Does The NHL Really Care About Head Trauma?

Pacioretty & Chara Photo - RDS.ca

Michael Benoit donated late professional wrestler and son Chris Benoit‘s brain to West Virginia University, where the head of neurosurgery and former Pittsburgh Steelers team physician, Julian Bailes believed that years of trauma to the head may had led to Benoit’s double-murder and suicide. Over a three day period, Benoit killed his wife Nancy and his seven-year-old son Daniel before hanging himself.

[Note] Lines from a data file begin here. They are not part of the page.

Lemma main_ends_on_term_witness :
  let pk := [Some (message_init EVENT_TERM 5 0, []); Some (message_init EVENT_STATUS 5 0, [])] in
  let s := started pk [true] no_options in
  let s1 := with_listeners s (<[3%nat := Listener None 9 false]> (listeners s)) in
  exists s', main_loop no_app (replicate 1536 0) (replicate 64 0) (Message 0 0 0) (replicate 1536 0) 2 s1 =
      Ret tt s' /\
    active s' = false /\ picks (kernel s') = [Some (message_init EVENT_STATUS 5 0, [])] /\
    trace (kernel s') = trace (kernel s1) ++ [Place 9 EVENT_CLOSE []].
Proof.
  intros pk s s1.
  apply (main_ends_on_term (replicate 1536 0) (replicate 64 0) (Message 0 0 0) (replicate 1536 0) no_app 0
    s1 5 [] [Some (message_init EVENT_STATUS 5 0, [])] [] 9 None);
    [vm_compute; reflexivity|vm_compute; reflexivity|cbn; lia|vm_compute; reflexivity
    |vm_compute; reflexivity|lia|vm_compute; reflexivity|vm_compute; reflexivity].
Defined.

The results at the university showed that Benoit’s brain was so severely damaged it resembled the brain of an 85-year-old Alzheimer patient, as well as showing that Benoit had an advanced form of dementia similar to the brains of four retired NFL players who had suffered multiple concussions, sank into depression, and harmed themselves or others.

While Chris Benoit was never a part of the National Hockey League, concussions are still concussions in any sport and according to Bailes and his colleagues, they concluded that repeated concussions can lead to dementia, which can contribute to severe behavioral problems.

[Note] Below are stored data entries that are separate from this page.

Lemma job_count_emits j :
  job_ok j -> emits (job_count j : M U Z) (Z.of_nat (length (filter (fun c => c <> 0) (channels j)))) [].
Proof.
  intros Hj. pose proof (length_channels j Hj) as Hlc. pose proof Hj as Hj'. unfold job_ok in Hj'.
  unfold job_count.
  assert (forall fuel i total, (Z.to_nat (job_count_ j) - i < fuel)%nat ->
    emits (count_loop fuel j (Z.of_nat i) total : M U Z)
      (total + Z.of_nat (length (filter (fun c => c <> 0) (drop i (channels j))))) []) as H.
  2: { apply (H _ 0%nat). lia. }
  induction fuel as [|fuel IH]; intros i total Hf; [lia|]. cbn [count_loop].
  destruct (Z.ltb_spec (Z.of_nat i) (job_count_ j)).
  - destruct (lookup_lt_is_Some_2 (workers j) i) as [w Hw]; [lia|].
    eapply emits_bind_r; [apply worker_at_emits; by rewrite Nat2Z.id|].
    rewrite (drop_S _ _ _ (channels_lookup j i w Hj ltac:(lia) Hw)), filter_cons.
    replace (Z.of_nat i + 1) with (Z.of_nat (S i)) by lia.
    destruct (Z.eqb_spec (channel w) 0).
    + rewrite decide_False by (intros Hn; done). apply IH. lia.
    + rewrite decide_True by done. specialize (IH (S i) (total + 1) ltac:(lia)).
      set (rest := filter (fun c => c <> 0) (drop (S i) (channels j))) in *. cbn [length].
      by replace (total + Z.of_nat (S (length rest))) with (total + 1 + Z.of_nat (length rest)) by lia.
  - rewrite drop_ge by lia. cbn. rewrite Z.add_0_r. apply emits_ret.
Qed.

(** The workers close one after the other. *)
Fixpoint close_all (cs : list Z) (j : job) : M U job :=
  match cs with
  | [] => mret j
  | c :: cs => j ← job_close j c; close_all cs j
  end.

Definition start (c : Z) : request := Place c EVENT_MAIN [].

Lemma main_request_alive cs : Forall (fun c => c <> 0) cs -> main_request cs = start <$> take 1 cs.
Proof. intros H. destruct H as [|c cs Hc _]; cbn; [done|]. destruct (Z.eqb_spec c 0); done. Qed.

(** From the state in which the first [i] workers have closed. *)
Lemma close_all_emits cs n : forall i j,
  job_ok j -> channels j = replicate i 0 ++ drop i cs -> Forall (fun c => c <> 0) cs ->
  (i + n <= length cs)%nat ->
  exists j', emits (close_all (take n (drop i cs)) j) j' (start <$> take n (drop (S i) cs)) /\
    job_ok j' /\ channels j' = replicate (i + n) 0 ++ drop (i + n) cs.
Proof.
  induction n as [|n IH]; intros i j Hj Hch Hne Hn.
  { exists j. rewrite !take_0, Nat.add_0_r. split; [apply emits_ret|done]. }
  destruct (lookup_lt_is_Some_2 cs i) as [c Hc]; [lia|].
  assert (channels j !! i = Some c) as Hci.
  { rewrite Hch, lookup_app_r, length_replicate, Nat.sub_diag, lookup_drop, Nat.add_0_r by (rewrite length_replicate; lia). done. }
  destruct (job_close_emits j i c Hj Hci) as (j1 & He & Hch1 & Hj1).
  { rewrite Hch, take_app_length' by (by rewrite length_replicate).
    intros Hin. apply elem_of_replicate in Hin as [-> _]. rewrite Forall_lookup in Hne. by apply (Hne i 0). }
  assert (channels j1 = replicate (S i) 0 ++ drop (S i) cs) as Hch1'.
  { rewrite Hch1, Hch, (drop_S _ _ _ Hc).
    rewrite insert_app_r_alt, length_replicate, Nat.sub_diag by (rewrite length_replicate; lia).
    cbn [list_insert insert]. rewrite replicate_S_end, <- app_assoc. done. }
  destruct (IH (S i) j1 Hj1 Hch1' Hne ltac:(lia)) as (j' & He' & Hj' & Hch').
  exists j'. replace (i + S n)%nat with (S i + n)%nat by lia. split; [|done].
  rewrite (drop_S _ _ _ Hc). cbn [take close_all].
  replace (start <$> take (S n) (drop (S i) cs))
    with (main_request (drop (S i) (channels j)) ++ (start <$> take n (drop (S (S i)) cs))).
  - by eapply emits_bind.
  - rewrite Hch, drop_app_ge, length_replicate by (rewrite length_replicate; lia).
    replace (S i - i)%nat with 1%nat by lia. rewrite drop_drop. replace (i + 1)%nat with (S i) by lia.
    rewrite main_request_alive by (by apply Forall_drop). rewrite <- fmap_app. f_equal.
    destruct (drop (S i) cs) as [|d rest] eqn:Ed.
    + rewrite drop_ge; [by rewrite !take_nil|]. apply (f_equal length) in Ed. rewrite length_drop in Ed. cbn in Ed. lia.
    + replace (drop (S (S i)) cs) with rest; [done|].
      replace (S (S i)) with (S i + 1)%nat by lia. by rewrite <- drop_drop, Ed.
Qed.

Lemma filter_zeros i cs :
  Forall (fun c => c <> 0) cs -> filter (fun c => c <> 0) (replicate i 0 ++ cs) = cs.
Proof.
  intros H. induction i as [|i IH]; cbn [replicate app].
  - induction H as [|c cs Hc _ IH]; [done|]. rewrite filter_cons_True by done. by rewrite IH.
  - rewrite filter_cons_False by (intros Hn; done). exact IH.
Qed.
End closing.

(** C17. A job runs its commands one after the other.  [job_run] sends every worker
    its options, then its paths, and starts only the first one; each time the
    running worker closes, the next one is started.  After the first [k]
    workers have closed, exactly the first [k + 1] have been started, each
    once and in the order of the job, and [job_count] is the number of workers
    left. *)
Theorem job_runs_in_order {U : Type} (stack0 num0 : list Z) (j : job) (ds : list command) (k : nat)
    (Hlocals : length stack0 = 1536%nat /\ length num0 = 64%nat)
    (Hj : job_ok j) (Hcount : job_count_ j = Z.of_nat (length ds))
    (Hholds : Forall2 holds (take (length ds) (workers j)) ds)
    (Hfits : Forall (fun d => fits (c_items d)) ds)
    (Halive : Forall (fun c => c <> 0) (channels j)) (Hk : (k <= length ds)%nat) :
  let cs := channels j in
  exists j', emits (_ ← job_run stack0 num0 j; close_all (take k cs) j : M U job) j'
      (concat (zip_with (fun c d => option_requests c (options_of (c_items d))) cs ds) ++
       concat (zip_with (fun c d => path_requests c (paths_of (c_items d))) cs ds) ++
       (start <$> take (S k) cs)) /\
    emits (job_count j' : M U Z) (Z.of_nat (length ds - k)) [].
Proof.
  intros cs. destruct Hlocals as [Hst Hn].
  pose proof (length_channels j Hj) as Hlc. rewrite Hcount, Nat2Z.id in Hlc.
  destruct (close_all_emits (U := U) cs k 0 j Hj) as (j' & He & Hj' & Hch'); [done|done|unfold cs; lia|].
  exists j'. split.
  - pose proof (job_run_emits (U := U) stack0 num0 Hst Hn j ds Hj Hcount Hholds Hfits Halive) as Hrun.
    unfold run_requests in Hrun. fold cs in Hrun.
    pose proof (emits_bind _ (fun _ => close_all (take k cs) j) _ _ _ _ Hrun He) as H.
    rewrite <- !app_assoc in H. rewrite (main_request_alive cs) in H by done.
    replace (start <$> take (S k) cs) with ((start <$> take 1 cs) ++ (start <$> take k (drop 1 cs))); [exact H|].
    rewrite <- fmap_app. f_equal. generalize cs. intros [|c cs']; cbn [take drop app]; [by rewrite take_nil|by rewrite take_0].
  - pose proof (job_count_emits (U := U) j' Hj') as H. cbn [Nat.add] in Hch'.
    rewrite Hch', filter_zeros, length_drop in H by (by apply Forall_drop).
    unfold cs in H. by rewrite Hlc in H.
Qed.

(** The job of [sample_commands] after parsing and spawning, with the channels
    7 and 8. *)
Definition sample_job : job :=
  let worker c prog ps os :=
    Worker (Some prog) c (ps ++ replicate (32 - length ps) None) (Z.of_nat (length ps))
      (os ++ replicate (32 - length os) (Arg None None)) (Z.of_nat (length os)) in
  Job [worker 7 [99; 97; 116; 0] [Some [97; 0]] [Arg (Some [110; 0]) (Some [51; 0])];
       worker 8 [119; 99; 0] [] []; clear_worker] 3 2.

Ltac pointer obj := exists obj; split; [reflexivity|]; split; [repeat constructor; lia|exists []; reflexivity].

Lemma sample_job_holds : Forall2 holds (take 2 (workers sample_job)) sample_commands.
Proof.
  apply Forall2_cons. split; [|apply Forall2_cons; split; [|apply Forall2_nil_2]].
  - split; [pointer [99; 97; 116; 0]|]. split; (split; [reflexivity|]; split; [reflexivity|]); cbn.
    + repeat constructor. pointer [97; 0].
    + apply Forall2_cons. split; [|apply Forall2_nil_2]. split; [pointer [110; 0]|pointer [51; 0]].
  - split; [pointer [119; 99; 0]|]. split; (split; [reflexivity|]; split; [reflexivity|]); constructor.
Qed.

Lemma job_runs_in_order_witness :
  exists j', emits (_ ← job_run (replicate 1536 0) (replicate 64 0) sample_job; close_all [7] sample_job : M nat job) j'
      [Place 7 EVENT_OPTION [110; 0; 51; 0]; Place 7 EVENT_PATH [97; 0]; start 7; start 8] /\
    emits (job_count j' : M nat Z) 1 [].
Proof.
  apply (job_runs_in_order (U := nat) (replicate 1536 0) (replicate 64 0) sample_job sample_commands 1).
  - split; apply length_replicate.
  - unfold job_ok. cbn. lia.
  - reflexivity.
  - exact sample_job_holds.
  - apply Forall_cons_2; [|apply Forall_cons_2; [|apply Forall_nil_2]]; cbn [c_items].
    + apply Forall_cons_2; [|apply Forall_cons_2; [|apply Forall_nil_2]].
      * split; [by apply text_letter|]. split; [by apply text_letter|cbn; lia].
      * split; [by apply text_letter|cbn; lia].
    + apply Forall_nil_2.
  - change (channels sample_job) with [7; 8].
    apply Forall_cons_2; [lia|]. apply Forall_cons_2; [lia|]. apply Forall_nil_2.
  - cbn. lia.
Defined.

(** A worker that closes before the running one starts its successor at once,
    and the running worker's own end starts that successor a second time. *)
Theorem job_close_starts_twice {U : Type} (j : job) (a b c : Z)
    (Hj : job_ok j) (Hch : channels j = [a; b; c]) (Hne : a <> 0 /\ b <> 0 /\ c <> 0) (Hab : a <> b) :
  exists j', emits (close_all [b; a] j : M U job) j' [start c; start c] /\ channels j' = [0; 0; c].
Proof.
  destruct Hne as (Ha & Hb & Hc).
  destruct (job_close_emits (U := U) j 1 b Hj) as (j1 & He1 & Hch1 & Hj1); [by rewrite Hch| |].
  { rewrite Hch. cbn. intros Hin. apply list_elem_of_singleton in Hin. congruence. }
  rewrite Hch in Hch1, He1. cbn in Hch1, He1.
  destruct (job_close_emits (U := U) j1 0 a Hj1) as (j2 & He2 & Hch2 & Hj2); [by rewrite Hch1| |].
  { rewrite take_0. apply not_elem_of_nil. }
  rewrite Hch1 in Hch2, He2. cbn in Hch2, He2. destruct (Z.eqb_spec c 0); [done|].
  exists j2. split; [|done]. cbn [close_all].
  eapply (emits_bind _ _ j1 j2 [start c] [start c]); [exact He1|].
  eapply (emits_bind _ _ j2 j2 [start c] []); [exact He2|apply emits_ret].
Qed.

Hockey players suffer more concussions than we know of. According to Sheryl Ubelacker of The Canadian Press, who wrote an article for the Huffington Post on hockey player concussions in January of 2013 (a study which followed players on two Canadian university teams during the 2011-2012 season), found the incidence of concussions was three times higher in males and more than five times greater in females than most previous research had found. Five of the 25 male players and six of the 20 females sustained concussions during the season, and one of them experienced a second brain trauma in a subsequent game.

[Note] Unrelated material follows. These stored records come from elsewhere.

(** An option that is not the last part of its command takes the next word as
    its value's key: [cat ?n 3 a] is compiled to the option [3 = a] and the
    path [n]. *)
Example option_before_path :
  let line := lit "cat ?n 3 a" ++ [10] in
  match ondata (replicate 1536 0) (replicate 64 0) 0 line (Z.of_nat (length line)) (slang_proc fresh_slang) with
  | Ret _ s => trace (kernel s)
  | _ => []
  end = [Place 9 EVENT_DATA (zfields
           [lit "O"; lit "a"; lit "3"; lit "D"; lit "n"; lit "P"; lit "cat"; lit "E"])].
Proof. vm_compute. reflexivity. Qed.

(** Eight words fill the stack; the ninth is stored behind it. *)
Example stack_overrun :
  let line := lit "a b c d e f g h i" ++ [10] in
  ondata (replicate 1536 0) (replicate 64 0) 0 line (Z.of_nat (length line)) (slang_proc fresh_slang) = Crash.
Proof. vm_compute. reflexivity. Qed.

While the NHL decided to stiffen Rule 48, which limits the scenarios under which hits to the head can be deemed legal back in 2012, it’s surprising that the punishment for a blow to the head is more so a slap on the wrist, considering the NHL’s violent game play costs the league $200M a year according to a Canadian-led research presented to the American Academy of Opthalmology. While league commissioner Gary Bettman was roasted for his comments on how there was “no evidence yet” that concussions “necessarily” lead to CTE that had been detected in the brains of several former players who had taken their own lives, the fact that Bettman had an argument towards the 60 hockey retirees who were suing the NHL over the fact that they did not do enough to protect them from head injuries makes you wonder if the league actually cares about their players’ safety.

Photo - CBC.ca

Photo – CBC.ca

A good example of this would be March 8th, 2011, when the Boston Bruins were playing in Montreal. Defenseman and captain Zdeno Chara body-checked Habs forward Max Pacioretty into the boards, which ended up leaving Pacioretty laying on the ice before being wheeled away on a stretcher. While the Montreal police did investigate the incident that left Pacioretty with a broken vertebra, no charges were put on Chara which sparked an angry debate over the NHL’s policy on serious injuries, with Canadian Prime Minister Stephen Harper calling on the league to assess the “growing number” of serious injuries and head shots. Pacioretty is known for his super speed when it comes to healing from injuries, with some fans giving him the nickname “Wolverine”, but despite having the ability to heal fast there was still neglect with Bettman once again arguing that the rise in reported concussions is due to accidental events and collisions, not head hits.

An editorial in the Canadian Medical Association Journal back in 2011 urged for there to be a fighting ban in hockey, with studies from the Boston University School of Medicine showing that Chronic Traumatic Encephalopathy, a degenerative brain disease that causes memory problems, changes in personality and mood, Parkinson-like symptoms and changes in speech and gait was shown in the brains of prominent hockey players Rick Martin, Reggie Fleming and Bob Probert. However, fighting has always been a part of the “thrill” and “excitement” of the game, so begging the league to ban something that brings in more viewers and money is like begging Abba to get back together despite them saying they never would. It’s just not happening.

What can be done to protect more players even though all too often officials are making judgement calls as well as the NHL Department Of Player Safety instead of implementing real suspensions and taking a long hard look at how they patrol the game is a question that needs to be answered. We asked a few fans what they think could be done to protect the players as well as helping them during their recovery from their injuries. Here are some of their responses:

When it comes to fighting in the NHL, a ban on fighting all together is considered illogical, but as Patrick Helper from Fansided’s “Too Many Men On The Ice” put it, “In order for things to improve players need to start caring and feeling the hits. Yes, they need to feel what they are doing. Right now a player can skate at 20MPH and hit another player without feeling so much as a bump. Maybe it’s time for the NHL and the equipment makers to sit down and figure out how to start cutting down on padding. If a player feels the hit and is sore from it they will be less likely to deliver an unnecessary check. That would in no way take real check and hits out of the game, but hitting from behind and the cross ice.”